Его губы впились в мои — не нежно, не осторожно, а с жадностью, с яростью, с отчаянием, будто это был последний поцелуй перед казнью.
И он вошёл глубже, завладев моим дыханием, моим вкусом, моей болью. Он не целовал меня — он врывался. Его язык в моём рту — не ласка, а приказ: забудь, кто ты. Забудь, чья ты. И я забуду на мгновенье о чести мундира, о своем слове, которое я дал другой.
И я знала: если я отвечу ему — я отрекусь от всего, что имела. От сестры. От чести. От себя. И я отвечала. С мучительным стоном, словно разрываемая на части болью и наслаждением.

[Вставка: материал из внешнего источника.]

(** C10. When an original image is held, [reset_image] and [clear_drawing]
    are the same transition: the processed image becomes a new copy of the
    original and, when the conversion for display succeeds, both return
    normally and one history entry holding that content is recorded. With
    no original, [clear_drawing] does nothing and [reset_image] only shows
    its warning. *)
Theorem reset_image_clear_drawing (cv2 : Cv2) (s : ImageProcessingApp) :
  (original_image s ≠ None → reset_image cv2 s = clear_drawing cv2 s) ∧
  (∀ r img, original_image s = Some r → heap s !! r = Some img →
     let s' := exec (clear_drawing cv2) s in
     let c := length (heap s) in
     (processed_image s' = Some c ∧ c ≠ r ∧ heap s' !! c = Some img) ∧
     (∀ shown, display_array cv2 img = Ok shown →
        reset_image cv2 s = (Ok tt, s') ∧ clear_drawing cv2 s = (Ok tt, s') ∧
        image_history s' =
          Py.slice_to (image_history s) (current_history_index s + 1) ++ [S c] ∧
        heap s' !! S c = Some img ∧
        current_history_index s' = Z.of_nat (length (image_history s')) - 1)) ∧
  (original_image s = None →
     clear_drawing cv2 s = (Ok tt, s) ∧
     reset_image cv2 s =
       (Ok tt, set_dialogs s (dialogs s ++ [Warning "Warning" "No image to reset!"]))).
Proof.
  split; [| split].
  - apply reset_image_clear_drawing_eq.
  - intros r img Ho Hr s' c.
    assert (Heq : clear_drawing cv2 s = reset_image cv2 s).
    { symmetry. apply reset_image_clear_drawing_eq. by rewrite Ho. }
    pose proof (lookup_lt_Some _ _ _ Hr) as Hlt.
    subst s' c. unfold exec. rewrite Heq, (reset_image_run cv2 s r img Ho Hr).
    split.
    + destruct (display_array cv2 img) as [shown|e]; cbn [snd];
        unfold restored, copied; cbn.
      * repeat split; [lia |]. rewrite lookup_app_r, Nat.sub_diag; done.
      * repeat split; [lia |]. rewrite lookup_app_r, Nat.sub_diag; done.
    + intros shown Hd. rewrite Hd. cbn [snd]. unfold restored. cbn.
      repeat split; try done.
      rewrite lookup_app_r by lia.
      replace (S (length (heap s)) - length (heap s))%nat with 1%nat by lia. done.
  - intros Ho. destruct s; simpl in *; subst. done.
Qed.

Lemma reset_image_clear_drawing_witness :
  original_image undone_state ≠ None ∧
  reset_image echo_cv2 undone_state = clear_drawing echo_cv2 undone_state ∧
  original_image (init (1200, 900)) = None ∧
  clear_drawing echo_cv2 (init (1200, 900)) = (Ok tt, init (1200, 900)).
Proof.
  split; [discriminate |].
  split; [exact (proj1 (reset_image_clear_drawing echo_cv2 undone_state)
                   ltac:(discriminate)) |].
  split; [reflexivity |].
  exact (proj1 (proj2 (proj2 (reset_image_clear_drawing echo_cv2 (init (1200, 900))))
                 eq_refl)).
Defined.

(** ** Gaussian blur *)

Lemma blur_kernel_size_spec (v : Z) :
  1 ≤ v → blur_kernel_size v = if Z.odd v then v else v + 1.
Proof.
  intros Hv. unfold blur_kernel_size, Py.mod_.
  destruct (v <? 1) eqn:E; [apply Z.ltb_lt in E; lia |].
  rewrite Zmod_odd. by destruct (Z.odd v).
Qed.

Lemma filter_transform_gaussian_blur (cv2 : Cv2) :
  filter_transform cv2 "Gaussian Blur" =
    (do v <- gets blur_slider;
     do img <- the_processed_image;
     do blurred <- lift (GaussianBlur cv2 img (blur_kernel_size v, blur_kernel_size v) 0);
     assign_processed_image blurred).
Proof. reflexivity. Qed.

(** C6. For a slider value [V] between 1 and 15 the kernel size is [V]
    when [V] is odd and [V + 1] when it is even, hence always odd, and this
    is the size with which the Gaussian Blur branch calls the library on
    the processed image. *)
Theorem gaussian_blur_kernel_is_odd (cv2 : Cv2) (V : Z) :
  1 ≤ V ≤ 15 →
  blur_kernel_size V = (if Z.odd V then V else V + 1) ∧
  Z.odd (blur_kernel_size V) = true ∧
  ∀ s r img,
    blur_slider s = V → processed_image s = Some r → heap s !! r = Some img →
    filter_transform cv2 "Gaussian Blur" s =
      (do blurred <- lift (GaussianBlur cv2 img
                             (if Z.odd V then V else V + 1,
                              if Z.odd V then V else V + 1) 0);
       assign_processed_image blurred) s.
Proof.
  intros HV. rewrite blur_kernel_size_spec by lia.
  split; [done |]. split.
  - destruct (Z.odd V) eqn:E; [done |].
    rewrite Z.add_1_r, Z.odd_succ, <- Z.negb_odd, E. done.
  - intros s r img Hb Hp Hr. rewrite filter_transform_gaussian_blur.
    destruct s; simpl in *; subst.
    unfold the_processed_image. step_monad. rewrite Hr. step_monad.
    by rewrite blur_kernel_size_spec by lia.
Qed.

Lemma gaussian_blur_kernel_is_odd_witness :
  1 ≤ 4 ≤ 15 ∧ blur_kernel_size 4 = 5 ∧ 1 ≤ 5 ≤ 15 ∧ blur_kernel_size 5 = 5.
Proof.
  split; [lia |].
  split; [exact (proj1 (gaussian_blur_kernel_is_odd echo_cv2 4 ltac:(lia))) |].
  split; [lia |].
  exact (proj1 (gaussian_blur_kernel_is_odd echo_cv2 5 ltac:(lia))).
Defined.

(** ** A filter that fails *)

(** Where an exception inside the filter chain can leave the object: as it
    was, or, for Grayscale alone, with the processed image already replaced
    by the single-channel intermediate, when it is the second conversion
    that raises. *)
Lemma filter_transform_raises
    (cv2 : Cv2) (filter_name : string) (s s' : ImageProcessingApp) (e : string) :
  filter_transform cv2 filter_name s = (Raise e, s') →
  s' = s ∨
  (filter_name = "Grayscale" ∧
   ∃ r img gray,
     processed_image s = Some r ∧ heap s !! r = Some img ∧
     cvtColor cv2 img COLOR_BGR2GRAY = Ok gray ∧
     cvtColor cv2 gray COLOR_GRAY2BGR = Raise e ∧
     s' = set_processed_image (set_heap s (heap s ++ [gray])) (Some (length (heap s)))).
Proof.
  unfold filter_transform, the_processed_image, assign_processed_image.
  destruct (String.eqb filter_name "Grayscale") eqn:En.
  - apply String.eqb_eq in En. destruct s; step_monad.
    destruct processed_image0 as [r|]; step_monad; [| intros [= <- <-]; by left].
    destruct (heap0 !! r) as [img|] eqn:Hr; step_monad; [| intros [= <- <-]; by left].
    destruct (cvtColor cv2 img COLOR_BGR2GRAY) as [gray|] eqn:Hg; step_monad;
      [| intros [= <- <-]; by left].
    rewrite lookup_app_r, Nat.sub_diag by lia.
    change ([gray] !! 0%nat) with (Some gray). step_monad.
    destruct (cvtColor cv2 gray COLOR_GRAY2BGR) as [bgr|] eqn:Hb; step_monad;
      [done |].
    intros [= <- <-]. right. split; [done |]. by exists r, img, gray.
  - intros H. left. destruct s; revert H; step_monad.
    repeat (case_match; step_monad; simplify_eq/=; try done);
      intros; simplify_eq/=; done.
Qed.

(** A raising filter chain is reported, and the object stays as the chain
    left it. *)
Lemma apply_filter_reports
    (cv2 : Cv2) (filter_name : string) (s s1 : ImageProcessingApp) (e : string) :
  processed_image s ≠ None →
  filter_transform cv2 filter_name s = (Raise e, s1) →
  apply_filter cv2 filter_name s =
    (Ok tt, set_dialogs s1 (dialogs s1 ++
              [Critical "Error" ("Failed to apply filter: " +:+ e)])).
Proof.
  intros Hp Hf. unfold apply_filter, bind at 1, gets at 1.
  destruct (processed_image s); [| done].
  unfold try_except, bind at 1. by rewrite Hf.
Qed.

(** Every failure of the filter itself, except the one in the second
    Grayscale conversion, leaves the processed image, the history and the
    store untouched. *)
Lemma apply_filter_failure_unchanged
    (cv2 : Cv2) (filter_name : string) (s s1 : ImageProcessingApp) (e : string) :
  processed_image s ≠ None →
  filter_transform cv2 filter_name s = (Raise e, s1) →
  filter_name ≠ "Grayscale" →
  apply_filter cv2 filter_name s =
    (Ok tt, set_dialogs s (dialogs s ++
              [Critical "Error" ("Failed to apply filter: " +:+ e)])).
Proof.
  intros Hp Hf Hn. rewrite (apply_filter_reports _ _ _ _ _ Hp Hf).
  destruct (filter_transform_raises _ _ _ _ _ Hf) as [-> | [? _]]; done.
Qed.

(** C4, on the Grayscale branch. The first conversion is stored into
    [processed_image] before the second one runs, so when the second
    conversion raises, the error is reported and no history entry is added,
    but the processed image is the single-channel intermediate and no
    longer the image that was there before the filter. *)
Theorem grayscale_failure_changes_processed_image :
  let s := opened_state in
  let s' := exec (apply_filter gray2bgr_failing_cv2 "Grayscale") s in
  value_of s (processed_image s) = Some sample_image ∧
  dialogs s' =
    [Critical "Error" "Failed to apply filter: cv2.error: Insufficient memory"] ∧
  image_history s' = image_history s ∧
  current_history_index s' = current_history_index s ∧
  value_of s' (processed_image s') = Some (mk_ndarray 1 2 [] [22; 52]) ∧
  value_of s' (processed_image s') ≠ value_of s (processed_image s).
Proof.
  vm_compute. repeat split; discriminate.
Qed.

(** ** Drawing: from label points to image pixels *)

(** What [mouse_move_event] does for a move inside the label while a
    stroke is active: the segment computed against the label's own
    rectangle is drawn into the processed image, in place, and the display
    is refreshed; when the refresh raises, the segment has been drawn and
    the last point is not advanced. *)
Lemma mouse_move_event_draws (cv2 : Cv2) (s : ImageProcessingApp)
    (r : ref) (img drawn : ndarray) (last current pm : Z * Z) :
  is_drawing s = true →
  processed_image s = Some r →
  heap s !! r = Some img →
  last_point s = Some last →
  pixmap s = Some pm →
  let img_rect := Qt.mk_QRect 0 0 (label_size s).1 (label_size s).2 in
  Qt.contains img_rect current = true →
  line cv2 img (segment_endpoints img_rect img last current).1
               (segment_endpoints img_rect img last current).2
               drawing_color drawing_thickness = Ok drawn →
  mouse_move_event cv2 current s =
    match display_array cv2 drawn with
    | Ok shown =>
        (Ok tt,
         set_last_point (displayed (set_heap s (<[r := drawn]> (heap s))) shown)
           (Some current))
    | Raise e => (Raise e, set_heap s (<[r := drawn]> (heap s)))
    end.
Proof.
  intros Hd Hp Hr Hl Hpm img_rect.
  pose proof (lookup_lt_Some _ _ _ Hr) as Hlt.
  destruct s as [? ? ? ? ? ? ? ? ? ? ? ? [lw lh] ? ?].
  cbn [is_drawing processed_image heap last_point pixmap label_size fst snd] in *.
  subst. intros Hc Hline.
  unfold mouse_move_event, get_image_rect, update_image_display, displayed.
  step_monad.
  fold img_rect. rewrite Hc. step_monad. rewrite Hr. step_monad.
  fold img_rect.
  destruct (segment_endpoints img_rect img last current) as [start stop] eqn:Es.
  cbn [fst snd] in Hline. rewrite Hline. step_monad.
  rewrite list_lookup_insert_eq by done. step_monad.
  destruct (display_array cv2 drawn); by step_monad.
Qed.

(** When the pixmap fills the label, the label's rectangle is the
    displayed one and the mapping is the expected one. *)
Lemma displayed_rect_full_label (s : ImageProcessingApp) :
  pixmap s = Some (label_size s) →
  displayed_rect s = Some (Qt.mk_QRect 0 0 (label_size s).1 (label_size s).2).
Proof.
  intros H. unfold displayed_rect, Qt.centered_rect. rewrite H. cbn.
  by rewrite !Z.sub_diag.
Qed.

(** C5, on a square image in a 4:3 label. The image is shown 900 pixels
    wide, 150 pixels in from the left; a move from its top-left corner
    (150, 0) to its centre (600, 450) should draw from pixel (0, 0) to
    pixel (15, 15). The handler maps against the whole label instead and
    draws from (3, 0). *)
Theorem stroke_ignores_centering_offset :
  let s := stroke_state in
  let s' := exec (mouse_move_event tracing_cv2 (600, 450)) s in
  pixmap s = Some (900, 900) ∧
  displayed_rect s = Some (Qt.mk_QRect 150 0 900 900) ∧
  get_image_rect s = (Ok (Some (Qt.mk_QRect 0 0 1200 900)), s) ∧
  segment_endpoints (Qt.mk_QRect 150 0 900 900) square_image (150, 0) (600, 450)
    = ((0, 0), (15, 15)) ∧
  segment_endpoints (Qt.mk_QRect 0 0 1200 900) square_image (150, 0) (600, 450)
    = ((3, 0), (15, 15)) ∧
  data <$> value_of s' (processed_image s') = Some [3; 0; 15; 15].
Proof.
  vm_compute. repeat split; reflexivity.
Qed.

(** ** Hue shift *)

Lemma hue_shift_byte_eq (h : Z) :
  0 ≤ h < 180 → hue_shift_byte h = if h <? 150 then h + 30 else h - 150.
Proof.
  intros Hh. unfold hue_shift_byte, Py.mod_.
  rewrite (Z.mod_small (h + 30) 256) by lia.
  destruct (Z.ltb_spec h 150).
  - apply Z.mod_small. lia.
  - symmetry. apply (Z.mod_unique_pos _ _ 1). lia. lia.
Qed.
(** X10: Whenever the extended log is one the parser does not get through (an
    [A]/[D] line with no path, or one that comes before any header),
    [build_manifest] ends in the parsing loop with ValueError or with the
    KeyError of the missing date: the log query is the only effect, the tree
    is never listed, MANIFEST.md is not opened, and the exit status is 1. *)
Theorem malformed_stream_aborts (w : World) (out : string) :
  w name_status_cmd = Exited 0 out →
  well_formed (Py.splitlines out) = false →
  ∃ e, (e = KeyError "date" ∨ e = ValueError) ∧
       build_manifest w = ([Exec name_status_cmd], inl e) ∧
       exit_status (build_manifest w).2 = 1%Z ∧
       ∀ fs, fs_after fs (build_manifest w).1 = fs.
Proof.
  intros Hlog Hwf.
  destruct (parse_abort w _ initial_state None [] initial_state_represents Hwf)
    as (e & He & Hloop).
  assert (build_manifest w = ([Exec name_status_cmd], inl e)) as Hrun.
  { unfold build_manifest.
    rewrite (bind_ok _ _ w [Exec name_status_cmd] out)
      by (unfold check_output; by rewrite Hlog).
    by rewrite (bind_raise _ _ _ _ _ Hloop). }
  exists e. rewrite Hrun. split_and!; [done..| |done].
  by destruct He as [-> | ->].
Qed.

Lemma malformed_stream_aborts_witness :
  ∃ e, (e = KeyError "date" ∨ e = ValueError) ∧
       build_manifest pathless_world = ([Exec name_status_cmd], inl e) ∧
       exit_status (build_manifest pathless_world).2 = 1%Z ∧
       ∀ fs, fs_after fs (build_manifest pathless_world).1 = fs.
Proof.
  apply (malformed_stream_aborts pathless_world
           (unlines ["c3|2024-03-03|later"; "A"]) eq_refl).
  by vm_compute.
Defined.

(** ** What a run touches *)

Lemma with_open_trace_Forall {A} (P : event → Prop) f (body : string → M A) w :
  P (Open f) → P (Close f) → Forall P (body f w).1 → Forall P (with_open f body w).1.
Proof.
  intros Hopen Hclose Hbody. rewrite with_open_run. simpl.
  constructor; [done|]. apply Forall_app. split; [done|]. by apply Forall_singleton.
Qed.

Lemma for_fold_trace_Forall {A S} (P : event → Prop) (l : list A)
    (body : S → A → M S) s w :
  (∀ s x, Forall P (body s x w).1) → Forall P (for_fold l body s w).1.
Proof.
  intros Hbody. revert s. induction l as [|x l IH]; intros s; simpl; [constructor|].
  apply bind_trace_Forall; auto.
Qed.

Lemma check_output_trace cmd w : (check_output cmd w).1 = [Exec cmd].
Proof. done. Qed.

Lemma get_commits_trace w : (get_commits w).1 = [Exec log_cmd].
Proof.
  unfold get_commits. rewrite bind_run, check_output_trace.
  by destruct (check_output log_cmd w).2.
Qed.

Lemma group_line_trace g line w : (group_line g line w).1 = [].
Proof.
  unfold group_line. rewrite bind_run, unpack4_trace.
  by destruct (unpack4 _ w).2 as [|[[[? ?] ?] ?]].
Qed.

Lemma manifest_line_trace st line w : (manifest_line st line w).1 = [].
Proof.
  unfold manifest_line. destruct (Py.contains "|" line).
  { by destruct (Py.split "|" 2 (Py.strip line)) as [|? [|? [|? [|]]]]. }
  destruct (_ || _); [|done].
  destruct (Py.split_ws1 line) as [|s [|p [|]]]; try done.
  rewrite (bind_ret_nil _ _ _ (s, p)) by done.
  unfold getitem.
  destruct (current_commit st !! "date") as [d|]; [|done].
  rewrite (bind_ret_nil _ _ _ d) by done.
  destruct (current_commit st !! "msg") as [m|]; [|done].
  rewrite (bind_ret_nil _ _ _ m) by done.
  by repeat case_decide.
Qed.
Definition set_data (d : list byte) (p : Packet) : Packet :=
  mkPacket d (m_readPos p) (m_sendPos p) (m_isValid p).
Definition set_readPos (r : Z) (p : Packet) : Packet :=
  mkPacket (m_data p) r (m_sendPos p) (m_isValid p).
Definition set_isValid (v : bool) (p : Packet) : Packet :=
  mkPacket (m_data p) (m_readPos p) (m_sendPos p) v.

(** [m_data.size()]. *)
Definition data_size (p : Packet) : Z := Z.of_nat (length (m_data p)).

(** [Packet::append(const void* data, std::size_t sizeInBytes)].
    The pointer is [None] when it is null, and otherwise gives the
    bytes it points to, of which the first [sizeInBytes] are copied. *)
Definition append (data : option (list byte)) (sizeInBytes : Z) (p : Packet) : Packet :=
  match data with
  | Some bytes =>
      if 0 <? sizeInBytes
      then set_data (m_data p ++ firstn (Z.to_nat sizeInBytes) bytes) p
      else p
  | None => p
  end.

Definition getReadPosition (p : Packet) : Z := m_readPos p.

(** [Packet::clear()]. *)
Definition clear (p : Packet) : Packet :=
  mkPacket [] 0 (m_sendPos p) true.

Definition getDataSize (p : Packet) : Z := data_size p.

(** [Packet::getData()]: null for an empty buffer. *)
Definition getData (p : Packet) : option (list byte) :=
  match m_data p with
  | [] => None
  | _ => Some (m_data p)
  end.

Definition endOfPacket (p : Packet) : bool := data_size p <=? m_readPos p.

(** [Packet::operator bool()]. *)
Definition to_bool (p : Packet) : bool := m_isValid p.

(** [Packet::checkSize(std::size_t size)]. *)
Definition checkSize (size : Z) (p : Packet) : bool * Packet :=
  let overflow_detected := size_t_add (m_readPos p) size <? m_readPos p in
  let valid :=
    m_isValid p && (size_t_add (m_readPos p) size <=? data_size p)
                && negb overflow_detected in
  (valid, set_isValid valid p).

(** The [n] bytes at [&m_data[m_readPos]], as [std::memcpy] reads them. *)
Definition bytes_at_readPos (n : nat) (p : Packet) : list byte :=
  firstn n (skipn (Z.to_nat (m_readPos p)) (m_data p)).

(** [m_readPos += n]. *)
Definition advance (n : Z) (p : Packet) : Packet :=
  set_readPos (size_t_add (m_readPos p) n) p.

(** A write [data[i] = x] into a caller's buffer.  A write past the end
    of the buffer is undefined behaviour in C++; the model leaves the
    buffer as it is there. *)
Fixpoint store_at {A : Type} (i : nat) (x : A) (l : list A) : list A :=
  match l, i with
  | [], _ => []
  | _ :: tl, O => x :: tl
  | h :: tl, S k => h :: store_at k x tl
  end.

(** [std::memcpy(data, src, n)] into a caller's buffer [dst]. *)
Definition overwrite {A : Type} (src dst : list A) : list A :=
  firstn (length dst) (src ++ skipn (length src) dst).

Section Codec.
Variable host : Endian.

(** *** Extraction: [operator>>].  Each function takes the packet and
    the current value of the caller's variable, and returns the packet
    and the variable as the call leaves them. *)

(** [operator>>(std::uint8_t&)]. *)
Definition extract_uint8 (p : Packet) (data : Z) : Packet * Z :=
  let (ok, p1) := checkSize 1 p in
  if ok then (advance 1 p1, obj_value host (bytes_at_readPos 1 p1))
  else (p1, data).

(** [operator>>(std::int8_t&)]. *)
Definition extract_int8 (p : Packet) (data : Z) : Packet * Z :=
  let (ok, p1) := checkSize 1 p in
  if ok then (advance 1 p1, obj_value_signed host (bytes_at_readPos 1 p1))
  else (p1, data).

(** [operator>>(bool&)]: reads a [std::uint8_t] into a local that
    starts at zero, and assigns only if the packet is still valid. *)
Definition extract_bool (p : Packet) (data : bool) : Packet * bool :=
  let (p1, value) := extract_uint8 p 0 in
  if to_bool p1 then (p1, negb (value =? 0)) else (p1, data).

(** [operator>>(std::int16_t&)]. *)
Definition extract_int16 (p : Packet) (data : Z) : Packet * Z :=
  let (ok, p1) := checkSize 2 p in
  if ok then
    let data1 := obj_value_signed host (bytes_at_readPos 2 p1) in
    let data2 := swrap 16 (ntohs host (uwrap 16 data1)) in
    (advance 2 p1, data2)
  else (p1, data).

(** [operator>>(std::uint16_t&)]. *)
Definition extract_uint16 (p : Packet) (data : Z) : Packet * Z :=
  let (ok, p1) := checkSize 2 p in
  if ok then
    let data1 := obj_value host (bytes_at_readPos 2 p1) in
    (advance 2 p1, ntohs host data1)
  else (p1, data).

(** [operator>>(std::int32_t&)]. *)
Definition extract_int32 (p : Packet) (data : Z) : Packet * Z :=
  let (ok, p1) := checkSize 4 p in
  if ok then
    let data1 := obj_value_signed host (bytes_at_readPos 4 p1) in
    let data2 := swrap 32 (ntohl host (uwrap 32 data1)) in
    (advance 4 p1, data2)
  else (p1, data).

(** [operator>>(std::uint32_t&)]. *)
Definition extract_uint32 (p : Packet) (data : Z) : Packet * Z :=
  let (ok, p1) := checkSize 4 p in
  if ok then
    let data1 := obj_value host (bytes_at_readPos 4 p1) in
    (advance 4 p1, ntohl host data1)
  else (p1, data).

(** The anonymous-namespace helper [ToInteger<T>(bytes...)]: a left
    fold that ORs each byte, shifted by [8 * i++], into [result].
    [castT] is [static_cast<T>]; [ToInteger_step] is one term of the
    fold expression. *)
Definition ToInteger_step (castT : Z -> Z) (acc : Z * Z) (b : byte) : Z * Z :=
  let (result, i) := acc in
  (Z.lor result (castT (Z.shiftl (castT (Z_of_byte b)) (8 * i))), i + 1).

Definition ToInteger (castT : Z -> Z) (bytes : list byte) : Z :=
  fst (fold_left (ToInteger_step castT) bytes (0, 0)).

(** The call [ToInteger<T>(bytes[7], bytes[6], ..., bytes[0])]. *)
Definition ToInteger_of_array (castT : Z -> Z) (bytes : list byte) : Z :=
  ToInteger castT (rev bytes).

(** [operator>>(std::int64_t&)]. *)
Definition extract_int64 (p : Packet) (data : Z) : Packet * Z :=
  let (ok, p1) := checkSize 8 p in
  if ok then
    let bytes := bytes_at_readPos 8 p1 in
    (advance 8 p1, ToInteger_of_array (swrap 64) bytes)
  else (p1, data).

(** [operator>>(std::uint64_t&)]. *)
Definition extract_uint64 (p : Packet) (data : Z) : Packet * Z :=
  let (ok, p1) := checkSize 8 p in
  if ok then
    let bytes := bytes_at_readPos 8 p1 in
    (advance 8 p1, ToInteger_of_array (uwrap 64) bytes)
  else (p1, data).

(** [operator>>(float&)]: the four bytes are copied as they are. *)
Definition extract_float (p : Packet) (data : Z) : Packet * Z :=
  let (ok, p1) := checkSize 4 p in
  if ok then (advance 4 p1, obj_value host (bytes_at_readPos 4 p1))
  else (p1, data).

(** [operator>>(double&)]. *)
Definition extract_double (p : Packet) (data : Z) : Packet * Z :=
  let (ok, p1) := checkSize 8 p in
  if ok then (advance 8 p1, obj_value host (bytes_at_readPos 8 p1))
  else (p1, data).

(** *** Insertion: [operator<<]. *)

(** [operator<<(std::uint8_t)]. *)
Definition insert_uint8 (data : Z) (p : Packet) : Packet :=
  append (Some (obj_repr host 1 data)) 1 p.

(** [operator<<(std::int8_t)]. *)
Definition insert_int8 (data : Z) (p : Packet) : Packet :=
  append (Some (obj_repr host 1 data)) 1 p.

(** [operator<<(bool)]. *)
Definition insert_bool (data : bool) (p : Packet) : Packet :=
  insert_uint8 (if data then 1 else 0) p.

(** [operator<<(std::int16_t)]. *)
Definition insert_int16 (data : Z) (p : Packet) : Packet :=
  let to_write := swrap 16 (htons host (uwrap 16 data)) in
  append (Some (obj_repr host 2 to_write)) 2 p.

(** [operator<<(std::uint16_t)]. *)
Definition insert_uint16 (data : Z) (p : Packet) : Packet :=
  let to_write := htons host data in
  append (Some (obj_repr host 2 to_write)) 2 p.

(** [operator<<(std::int32_t)]. *)
Definition insert_int32 (data : Z) (p : Packet) : Packet :=
  let to_write := swrap 32 (htonl host (uwrap 32 data)) in
  append (Some (obj_repr host 4 to_write)) 4 p.

(** [operator<<(std::uint32_t)]. *)
Definition insert_uint32 (data : Z) (p : Packet) : Packet :=
  let to_write := htonl host data in
  append (Some (obj_repr host 4 to_write)) 4 p.

(** The array [to_write] of [operator<<(std::int64_t)] and
    [operator<<(std::uint64_t)]: [(data >> 56) & 0xFF], ...,
    [(data) & 0xFF], each cast to [std::uint8_t]. *)
Definition to_write64 (data : Z) : list byte :=
  [ byte_of_Z (Z.land (Z.shiftr data 56) 255);
    byte_of_Z (Z.land (Z.shiftr data 48) 255);
    byte_of_Z (Z.land (Z.shiftr data 40) 255);
    byte_of_Z (Z.land (Z.shiftr data 32) 255);
    byte_of_Z (Z.land (Z.shiftr data 24) 255);
    byte_of_Z (Z.land (Z.shiftr data 16) 255);
    byte_of_Z (Z.land (Z.shiftr data 8) 255);
    byte_of_Z (Z.land data 255) ].

(** [operator<<(std::int64_t)]. *)
Definition insert_int64 (data : Z) (p : Packet) : Packet :=
  let to_write := to_write64 data in
  append (Some to_write) (Z.of_nat (length to_write)) p.

(** [operator<<(std::uint64_t)]. *)
Definition insert_uint64 (data : Z) (p : Packet) : Packet :=
  let to_write := to_write64 data in
  append (Some to_write) (Z.of_nat (length to_write)) p.

(** [operator<<(float)]. *)
Definition insert_float (data : Z) (p : Packet) : Packet :=
  append (Some (obj_repr host 4 data)) 4 p.

(** [operator<<(double)]. *)
Definition insert_double (data : Z) (p : Packet) : Packet :=
  append (Some (obj_repr host 8 data)) 8 p.

(** [operator<<] for [const char*]; [data] is the string up to its
    terminator, so that [std::strlen(data)] is its length. *)
Definition insert_cstr (data : list byte) (p : Packet) : Packet :=
  let length := uwrap 32 (Z.of_nat (List.length data)) in
  let p1 := insert_uint32 length p in
  append (Some data) (size_t_mul length 1) p1.

(** [operator<<(const std::string&)]. *)
Definition insert_string (data : list byte) (p : Packet) : Packet :=
  let length := uwrap 32 (Z.of_nat (List.length data)) in
  let p1 := insert_uint32 length p in
  if 0 <? length then append (Some data) (size_t_mul length 1) p1 else p1.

Я вцепилась в его мундир — не чтобы оттолкнуть, а чтобы не упасть, когда земля уходит из-под ног.
В этом поцелуе не было надежды. Была только горечь от мысли, что он последний. Последний, потому что после него я не смогу дышать чужим воздухом.
После него все мужчины будут — тенью.
Я вцепилась в его плечи, чувствуя, как под тканью мундира проступает чешуя, как крылья рвутся из плеч, но сдерживаются силой воли.
Он целовал меня так, будто выжигал моё имя на своей душе.
И когда он отстранился — я едва могла дышать.
— Это неправильно, — прошептала я, все еще задыхаясь от поцелуя.
— Я знаю, — задыхаясь прошептал Гессен. — Я знаю, что это неправильно… Я не могу разорвать помолвку и отложить свадьбу… Это убьет твою сестру. Ее репутацию. Ее имя.
— Ты ее любишь? — спросила я, а сердце замерло в груди, словно готовясь к ответу.
— Да. Но это другая любовь, — услышала я выдох. — Я готов сжечь весь мир, если кто-то посмеет ее обидеть. Но я не желаю ее как женщину… Я хотел ее любить, хотел о ней заботиться, хотел, чтобы она была рядом. Маленькая, светлая, безгранично добрая…
Каждое его слово вызывало у меня мучительный, удушающий стыд.
— Я решил жениться на ней потому, что никогда не встречал такую светлую душу, способную на искреннюю любовь. Потому что я видел, как под гнетом старой салфетки погибает самое прекрасное и искреннее создание, которое я когда-либо видел…
— Да, она такая… — прошептала я, сглатывая горючий ком боли. — Когда она входит в комнату, в ней сразу становится светлее… Это да…
Я сделала несколько глубоких вдохов.
— Я… — прошептала я, кусая губы, которые хранили еще его вкус. — Я не прошу разорвать помолвку. И никогда не попрошу… Я не хочу, чтобы она была таким же изгоем в обществе, как и я… Я не хочу, чтобы она прошла сквозь это презрение, насмешки… Общество всегда выбирает себе жертву, чтобы наслаждаться ее мучениями. Они напоминают разодетых и надушенных охотников, которые выбирают дичь, чтобы затравить ее до конца… Только не она… Только не Витта… Я люблю ее… И мне… мне ужасно стыдно перед ней за то, что случилось… Ты себе не представляешь как… Понимаю, глупо каяться за то, что уже случилось…
Он просто обнял меня, а я прижалась к нему, чувствуя, как слезы стыда душат меня. Зубы стучали от беззвучного плача, тело вздрагивало, а я старалась дышать глубже.
— Вот как мне завтра смотреть ей в глаза? — прошептала я, спрашивая не у него, а у своей совести.
— Я готов взять всю вину на себя, — послышался голос, а я почувствовала, как он выдохнул в мою макушку. — Вы не виноваты в том, что я так сильно желаю вас… Хоть на мгновенье…
Мы молчали, а я чувствовала, как его рука гладит мои волосы. Его слова не облегчили мою совесть, ведь я знала. Я тоже хотела этого. Больше жизни.
— Я всегда, что бы ни случилось, буду рядом… — послышался голос, а от этих слов мне стало так больно, словно в сердце вошел нож. — Слышишь меня? Всегда… Даже просто другом. Хоть это и будет невыносимо… Но я не хочу тебя терять… Не сейчас… Никогда…
Он медленно разжал объятия, давая мне возможность вздохнуть. Я знала: с этого момента я буду ходить по миру как тень, потому что настоящая я осталась здесь — в его руках, в его поцелуе, в его преступном «да».